Os deltas correspondem à foz de um
curso de água em que os aluviões fluviais se acumulam em vez de
serem redistribuídos pelas vagas e correntes litorais.
Deste modo, os deltas caracterizam-se por um
avanço da terra em relação ao mar. É justamente
esse traço que identifica os deltas. Muitas vezes o rio divide-se em
vários braços, mas essa não é uma
condição absolutamente necessária. No fundo, um delta
representa o oposto de um estuário, porque no caso do delta as
acções fluviais, de origem continental, dominam sobre as
acções marinhas (Paskoff, 1985).
Os deltas actuais são
holocénicos mas sobrepõem-se muitas vezes a deltas mais antigos
em locais subsidentes, o que explica a existência de espessuras de mais
de 10.000m de sedimentos deltaicos, por exemplo no delta do Níger.
As dimensões são muito
variáveis, mas em todos os casos há uma certa indecisão
nos limites entre o mar e a terra.
Existem frequentemente, dentro dos deltas,
condições para a formação e
acumulação de hidrocarbonetos, o que faz com que a sua
génese e estrutura tenham sido muito estudadas ultimamente. O delta do
Mississipi (fig. 147) é, sem dúvida, o mais estudado de todos.

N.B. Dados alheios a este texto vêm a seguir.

Inductive py_exc :=
| InferenceError            (** [client.chat.completions.create] raised *)
| SMTPError                 (** [smtplib] raised *)
| KeyError (key : string)   (** [sent_alerts[key]] on a missing key *)
| JSONDecodeError           (** [json.loads] of empty [kubectl] output *)
| TypeError (msg : string)  (** a subscript, [int], [len] or [for] on a value of the wrong type *)
| AttributeError (msg : string) (** [.get] on a value that is not a dict *)
| ValueError (msg : string)     (** [int] of a string that is not an integer *)
| FileNotFoundError (filename : string) (** [open] of a missing file *)
| UnicodeDecodeError.           (** [read] of a text file that is not UTF-8 *)

Record World := MkWorld {
  sent_alerts : gmap string Z;
  clock_reads : nat;
  ai_requests : list string;
  smtp_attempts : nat;
  outbox : list (string * string)
}.

Record Env := MkEnv {
  env_clock : nat -> Z;
  env_ai : nat -> string -> option string;
  env_smtp : nat -> bool;
  env_logs : string -> string -> string;
  env_manifest : string -> string -> string;
  env_pods : string -> option (list Pod);
  env_namespaces : option (list string);
  env_strftime : Z -> string;
  env_default_namespace : string
}.

Abbreviation M := (PyM World py_exc).

(** ** Updates of the world *)

Definition tick (w : World) : World :=
  MkWorld (sent_alerts w) (S (clock_reads w)) (ai_requests w) (smtp_attempts w) (outbox w).

Definition log_request (context : string) (w : World) : World :=
  MkWorld (sent_alerts w) (clock_reads w) (ai_requests w ++ [context]) (smtp_attempts w) (outbox w).

Definition smtp_attempted (w : World) : World :=
  MkWorld (sent_alerts w) (clock_reads w) (ai_requests w) (S (smtp_attempts w)) (outbox w).

Definition deliver (subject body : string) (w : World) : World :=
  MkWorld (sent_alerts w) (clock_reads w) (ai_requests w) (S (smtp_attempts w))
          (outbox w ++ [(subject, body)]).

É preciso que o rio tenha uma grande
capacidade de transporte e que transporte efectivamente uma grande quantidade
de sedimentos. Assim os rios das altas latitudes, que transportam muitos
detritos resultantes da crioclastia, bem com os das regiões de clima
continental, mediterrâneo e tropical com estação seca,
têm condições favoráveis à existência
de deltas.
Quanto mais fracas forem a
ondulação e as correntes marítimas, mais difícil
será a dispersão dos sedimentos trazidos pelo rio e portanto mais
provável será a sua acumulação pontual formando um
delta.
Assim, é mais provável formar-se
um delta no fundo duma baía do que no mar aberto.
O mesmo pode dizer-se das marés,
já que uma forte amplitude induz fortes correntes de descarga nos
estuários, propiciando a evacuação dos sedimentos. Assim,
com marés muito fracas, da ordem dos 0,5m, o Mediterrâneo é
um mar favorável à formação de deltas, até
porque está rodeado por uma série de cadeias montanhosas recentes
que fornecem cargas sólidas importantes aos cursos de água que
nele nascem.
A estabilidade do nível do mar, ou
mesmo uma ligeira descida, é uma condições importante.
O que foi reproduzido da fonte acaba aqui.